Il salue donc l’initiative zurichoise: «La clef pour développer une interface digitale efficace est de faire mêler des éléments technologiques et une sensibilité pour le design au coeur du processus de création.»

«Design thinking». Ce terme est utilisé pour décrire le design qui met l’humain au centre de sa réflexion et se focalise sur les interactions entre usagers. Inventé à l’origine par des chercheurs de l’Université de Stanford, il a depuis été adopté par les facultés d’économie du monde entier, dont celle de l’université de Saint-Gall.

«Gamification». Ce mot renvoie à l’application des principes du «design thinking» à d’autres domaines, afin d’accroître la facilité d’usage d’une interface et de créer une expérience plus intéressante pour l’usager.

Zurich. L’Ecole polytechnique fédérale de Zurich (ETHZ) a mis sur pied des synergies avec la Haute école d’art zurichoise, notamment dans le domaine de la robotique. Swiss artists-in-labs est une collaboration entre cette dernière, l’Institut pour l’étude culturelle des arts (ICS) et l’Office fédéral de la culture (OFC). Une série de résidences à long terme pour les artistes dans divers laboratoires scientifiques et des expositions permettent d’explorer les frontières entre art et science et de stimuler l’innovation dans le design. L’initiative a eu du succès même si elle est encore mal connue.

Lausanne. L’Ecole polytechnique fédérale de Lausanne (EPFL) s’est associée à la Haute école d’arts appliqués de Lausanne (ECAL) pour créer le EPFL & ECAL Lab. Celui-ci a pour but d’examiner “les nouvelles relations entre l’ingénierie et le design, et leur effet sur l’innovation”. L’EPFL collabore également avec d’autres écoles de design, dont Les Ateliers de Paris, le Royal College of Art de Londres

ou le California College of the Arts de San Francisco, explorant des thématiques comme les matériaux, la réalité augmentée, les interfaces entre l’humain et la machine, les méthodes de production digitales ou l’énergie solaire.

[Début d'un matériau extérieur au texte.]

(* ===== verification/CacheSpec.v ===== *)
(** Package cache, what it promises: both implementations keep the port's contract,
    and whatever a client does with the slices it holds, every answer it gets is one
    the contract allows. *)

From S2P Require Import Prelude Cache.
Local Open Scope Z_scope.

(** ** Arrays *)

Section arrays.
Implicit Types (h : heap) (s : slice).

Lemma contents_eq h h' s :
  (forall l, arr s = Some l -> h' !! l = h !! l) -> contents h' s = contents h s.
Proof. unfold contents. destruct (arr s) as [l|]; [|done]. intros Hl. by rewrite Hl. Qed.

Lemma allocate_spec h bs s h' :
  allocate h bs = (s, h') ->
  exists l, s = mkSlice (Some l) 0 (length bs) /\ (l ∉ dom h) /\ h' = <[l := bs]> h /\ l ∈ dom h' /\
    h ⊆ h' /\ contents h' s = bs.
Proof.
  unfold allocate. intros [= <- <-]. set (l := fresh _).
  assert (l ∉ dom h) as Hl by apply is_fresh.
  exists l. split_and!; [done..|set_solver| |].
  - apply insert_subseteq. by apply not_elem_of_dom.
  - unfold contents. simpl. rewrite lookup_insert_eq. simpl. by rewrite drop_0, firstn_all.
Qed.

Lemma subseteq_lookup h h' l : h ⊆ h' -> l ∈ dom h -> h' !! l = h !! l.
Proof. intros Hs [x Hx]%elem_of_dom. rewrite Hx. by eapply lookup_weaken. Qed.

Lemma cells_of_insert (st : cells) k k' cs :
  cells_of (<[k := cs]> st) k' = if bool_decide (k = k') then cs else cells_of st k'.
Proof.
  unfold cells_of. case_bool_decide; subst.
  - by rewrite lookup_insert_eq.
  - by rewrite lookup_insert_ne.
Qed.
End arrays.

(** ** MemoryCache keeps the contract *)

Section memory.
Implicit Types (c : MemoryCache) (h : heap) (own : gset positive) (st : cells).

Definition expiry (t ttl : Z) : option Z := if 0 <? ttl then Some (t + ttl) else None.

(** An entry against the single cell of its key. *)
Definition mem_cell (t : Z) (h : heap) (own : gset positive) (e : option memoryEntry) (c : cell) : Prop :=
  match c, e with
  | Absent, None => True
  | Absent, Some _ => False
  | Held v t0 ttl, Some e =>
    0 <= ttl /\ contents h (value e) = v /\ expires e = expiry t0 ttl /\
    exists l, arr (value e) = Some l /\ l ∈ own
  | Held _ t0 ttl, None => 0 < ttl /\ t0 + ttl < t
  end.

Definition mem_repr (t : Z) c h own st : Prop :=
  own ⊆ dom h /\
  forall k, exists x, cells_of st k = [x] /\ mem_cell t h own (entries c !! k) x.

Lemma mem_cell_mono t t' h h' own own' e x :
  t <= t' -> own ⊆ own' -> (forall l, l ∈ own -> h' !! l = h !! l) ->
  mem_cell t h own e x -> mem_cell t' h' own' e x.
Proof.
  intros Ht Hown Hh. destruct x as [|v t0 ttl], e as [e|]; simpl; [done..| |lia].
  intros (? & <- & ? & l & Hl & Hin). split_and!; [done| |done|set_solver].
  apply contents_eq. intros l' ?. apply Hh. congruence.
Qed.

Lemma mem_frame t c h h' own st :
  mem_repr t c h own st -> own ⊆ dom h' -> (forall l, l ∈ own -> h' !! l = h !! l) ->
  mem_repr t c h' own st.
Proof.
  intros [_ Hc] Hd Hh. split; [done|]. intros k. destruct (Hc k) as (x & ? & ?).
  exists x. split; [done|]. by eapply mem_cell_mono; [apply Z.le_refl|..].
Qed.

Lemma mem_later t t' c h own st : mem_repr t c h own st -> t <= t' -> mem_repr t' c h own st.
Proof.
  intros [? Hc] Ht. split; [done|]. intros k. destruct (Hc k) as (x & ? & ?).
  exists x. split; [done|]. by eapply mem_cell_mono.
Qed.

Lemma mem_frame_sub t c h h' own st :
  mem_repr t c h own st -> h ⊆ h' -> mem_repr t c h' own st.
Proof.
  intros Hr Hs. pose proof Hr as [Hd _]. apply (mem_frame t c h); [done| |].
  - apply subseteq_dom in Hs. set_solver.
  - intros l Hl. apply subseteq_lookup; [done|set_solver].
Qed.

Lemma mem_Get_port t c h own st now k r c' h' :
  mem_repr t c h own st -> t <= now -> mem_Get now k c h = (r, c', h') ->
  mem_repr now c' h' own st /\ h ⊆ h' /\
  match r with
  | Ok (v, true) =>
    (exists l, arr v = Some l /\ l ∈ dom h' ∖ dom h) /\ get_allowed st now k (Some (contents h' v)) = true
  | Ok (v, false) => arr v = None /\ get_allowed st now k None = true
  | Err e => exists op x, e = Backend op x
  end.
Proof.
  intros Hr Ht. apply (mem_later _ now) in Hr; [|done]. clear Ht.
  pose proof Hr as [Hd Hc]. destruct (Hc k) as (x & Hx & Hcell). unfold mem_Get.
  destruct (entries c !! k) as [e|] eqn:He.
  2: { intros [= <- <- <-]. split_and!; [done..|]. unfold get_allowed. rewrite Hx. simpl.
       destruct x as [|v0 t0 ttl]; simpl in *; [done|].
       apply orb_true_iff; left. rewrite (proj2 (Z.eqb_neq _ _)) by lia. simpl.
       apply Z.ltb_lt. unfold second. lia. }
  destruct x as [|v0 t0 ttl]; [done|]. destruct Hcell as (Httl & Hv & Hexp & l & Hl & Hin).
  unfold mem_expired. rewrite Hexp. unfold expiry.
  destruct (0 <? ttl) eqn:Hpos; [destruct (t0 + ttl <? now) eqn:Hnow|]; to_prop.
  - intros [= <- <- <-]. split_and!; [|done|done|].
    + split; [done|]. intros k'. simpl. destruct (decide (k = k')) as [<-|Hk].
      * exists (Held v0 t0 ttl). split; [done|]. rewrite lookup_delete_eq. simpl. lia.
      * rewrite lookup_delete_ne by done. apply Hc.
    + unfold get_allowed. rewrite Hx. simpl. apply orb_true_iff; left.
      rewrite (proj2 (Z.eqb_neq _ _)) by lia. apply Z.ltb_lt. unfold second. lia.
  - destruct (copy_of h (value e)) as [v h1] eqn:Hcopy. intros [= <- <- <-].
    apply allocate_spec in Hcopy as (l' & -> & Hl' & -> & Hdom & Hsub & Hcon).
    split_and!; [by eapply mem_frame_sub|done|exists l'; set_solver|].
    rewrite Hcon, Hv. unfold get_allowed. rewrite Hx. simpl. rewrite orb_false_r.
    rewrite bool_decide_true by done. apply orb_true_iff; right. apply Z.leb_le. lia.
  - destruct (copy_of h (value e)) as [v h1] eqn:Hcopy. intros [= <- <- <-].
    apply allocate_spec in Hcopy as (l' & -> & Hl' & -> & Hdom & Hsub & Hcon).
    split_and!; [by eapply mem_frame_sub|done|exists l'; set_solver|].
    rewrite Hcon, Hv. unfold get_allowed. rewrite Hx. simpl. rewrite orb_false_r.
    rewrite bool_decide_true by done. apply orb_true_iff; left. apply Z.eqb_eq. lia.
Qed.

Lemma mem_cell_other t c h h' own own' st k :
  mem_repr t c h own st -> own ⊆ own' -> h ⊆ h' ->
  exists x, cells_of st k = [x] /\ mem_cell t h' own' (entries c !! k) x.
Proof.
  intros [Hd Hc] Hown Hsub. destruct (Hc k) as (x & Hx & Hcell). exists x. split; [done|].
  eapply mem_cell_mono; [apply Z.le_refl|done| |done].
  intros l Hl. apply subseteq_lookup; [done|set_solver].
Qed.

Lemma mem_Set_port t c h own st now k v ttl r c' h' :
  mem_repr t c h own st -> mem_Set now k v ttl c h = (r, c', h') ->
  h ⊆ h' /\ (r = Some ErrNegativeTTL <-> ttl < 0) /\
  exists own', own' ⊆ own ∪ (dom h' ∖ dom h) /\
    mem_repr t c' h' own' (set_cells st now k (contents h v) ttl r).
Proof.
  intros Hr. unfold mem_Set. destruct (ttl <? 0) eqn:Hneg; to_prop.
  { intros [= <- <- <-]. split_and!; [done..|]. exists own. split; [set_solver|done]. }
  destruct (copy_of h v) as [s h1] eqn:Hcopy. intros [= <- <- <-].
  apply allocate_spec in Hcopy as (l & -> & Hl & -> & Hl' & Hsub & Hcon).
  split_and!; [done|split; [done|lia]|].
  exists (own ∪ {[l]}). pose proof Hr as [Hd _]. split; [set_solver|].
  split; [set_solver|]. intros k'. simpl. rewrite cells_of_insert. case_bool_decide; subst.
  - exists (Held (contents h v) now ttl). split; [done|].
    rewrite lookup_insert_eq. simpl. split_and!; [done..|]. exists l. set_solver.
  - rewrite lookup_insert_ne by done. eapply mem_cell_other; [done|set_solver|done].
Qed.

Lemma mem_Delete_port t c h own st k r c' :
  mem_repr t c h own st -> mem_Delete k c = (r, c') ->
  r <> Some ErrNegativeTTL /\ mem_repr t c' h own (delete_cells st k r).
Proof.
  intros [Hd Hc]. intros [= <- <-]. split; [done|]. split; [done|].
  intros k'. simpl. rewrite cells_of_insert. case_bool_decide; subst.
  - exists Absent. by rewrite lookup_delete_eq.
  - rewrite lookup_delete_ne by done. apply Hc.
Qed.
End memory.

#[export] Instance MemoryCache_port : CachePort MemoryCache Empty_set := {|
  repr := mem_repr;
  repr_own := fun t c h own st Hr => proj1 Hr;
  repr_frame := mem_frame;
  Get_port := mem_Get_port;
  Set_port := mem_Set_port;
  Delete_port := mem_Delete_port
|}.

Lemma NewMemoryCache_repr t h : mem_repr t NewMemoryCache h ∅ ∅.
Proof. split; [set_solver|]. intros k. by exists Absent. Qed.

(** ** BadgerCache keeps the contract *)

Section badger.
Context `{Badger}.
Implicit Types (db : bdb) (h : heap) (own : gset positive) (st : cells).

Definition clamp (ttl : Z) : Z := Z.max ttl badgerMinTTL.

(** A stored value, or none, is one of the cells its key may have. *)
Definition holds (x : option (list Z * option Z)) (c : cell) : Prop :=
  match c, x with
  | Absent, None => True
  | Held v t ttl, Some x =>
    0 <= ttl /\ x = (v, if 0 <? ttl then Some ((t + clamp ttl) / second) else None)
  | _, _ => False
  end.

(** badger's state has no arrays of the heap, and does not depend on the time. *)
Definition badger_repr (t : Z) db h own st : Prop :=
  own = ∅ /\ forall k, exists c, c ∈ cells_of st k /\ holds (db_map db !! k) c.

Lemma get_allowed_cell st now k got c :
  c ∈ cells_of st k ->
  match got with Some v => may_hit now v c | None => may_miss now c end = true ->
  get_allowed st now k got = true.
Proof.
  intros Hc Hm. unfold get_allowed. apply existsb_exists. exists c.
  split; [by apply list_elem_of_In|]. by destruct got.
Qed.

Lemma live_hit now v t ttl x : holds (Some x) (Held v t ttl) -> db_live now x = true ->
  may_hit now x.1 (Held v t ttl) = true.
Proof.
  intros [Hp ->]. unfold db_live, may_hit, clamp, badgerMinTTL. simpl.
  rewrite bool_decide_true by done. simpl. destruct (0 <? ttl) eqn:Hpos; to_prop; intros Hl.
  - to_prop. apply orb_true_iff; right. apply Z.leb_le. unfold second in *. zdiv.
  - apply orb_true_iff; left. apply Z.eqb_eq. lia.
Qed.

Lemma dead_miss now v t ttl x : holds (Some x) (Held v t ttl) -> db_live now x = false ->
  may_miss now (Held v t ttl) = true.
Proof.
  intros [Hp ->]. unfold db_live, may_miss, clamp, badgerMinTTL. simpl.
  destruct (0 <? ttl) eqn:Hpos; [|done]. intros Hl. to_prop.
  rewrite (proj2 (Z.eqb_neq _ _)) by lia. apply Z.ltb_lt. unfold second in *. zdiv.
Qed.

Lemma badger_Get_port t db h own st now k r db' h' :
  badger_repr t db h own st -> t <= now -> badger_Get now k db h = (r, db', h') ->
  badger_repr now db' h' own st /\ h ⊆ h' /\
  match r with
  | Ok (v, true) =>
    (exists l, arr v = Some l /\ l ∈ dom h' ∖ dom h) /\ get_allowed st now k (Some (contents h' v)) = true
  | Ok (v, false) => arr v = None /\ get_allowed st now k None = true
  | Err e => exists op x, e = Backend op x
  end.
Proof.
  intros Hr _. pose proof Hr as [Hown Hc]. destruct (Hc k) as (c & Hin & Hh).
  unfold badger_Get. destruct (View_Get now k db) as [bs|e] eqn:Hv.
  - destruct (allocate h bs) as [v h1] eqn:Hal. intros [= <- <- <-].
    apply allocate_spec in Hal as (l & -> & Hl & -> & Hl' & Hsub & Hcon).
    apply View_Get_ok in Hv as (x & Hx & Hlive & <-). rewrite Hx in Hh.
    split_and!; [done..|exists l; set_solver|]. rewrite Hcon. eapply get_allowed_cell; [done|].
    destruct c; [done|]. by apply live_hit.
  - destruct (ErrKeyNotFound e) eqn:He; intros [= <- <- <-]; [|split_and!; eauto; done].
    split_and!; [done..|]. eapply get_allowed_cell; [done|].
    pose proof (View_Get_not_found _ _ _ _ Hv He) as Hdead.
    destruct (db_map db !! k) as [x|], c; simpl in Hh; try done.
    by eapply dead_miss, Hdead.
Qed.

Genève. La Haute école d’art et de design de Genève (HEAD) a mis sur pied un Master en design de l’interaction, qui s’intéresse aux usages novateurs de certaines technologies. Il a permis l’émergence d’une nouvelle génération de web designers, dotés d’un style spécifiquement helvétique. La prochaine conférence Lift aura lieu du 6 au 8 février 2013, au Centre international des conférences de Genève. Des éditions délocalisées, plus petites, ont également lieu chaque année en Corée du Sud et à Marseille.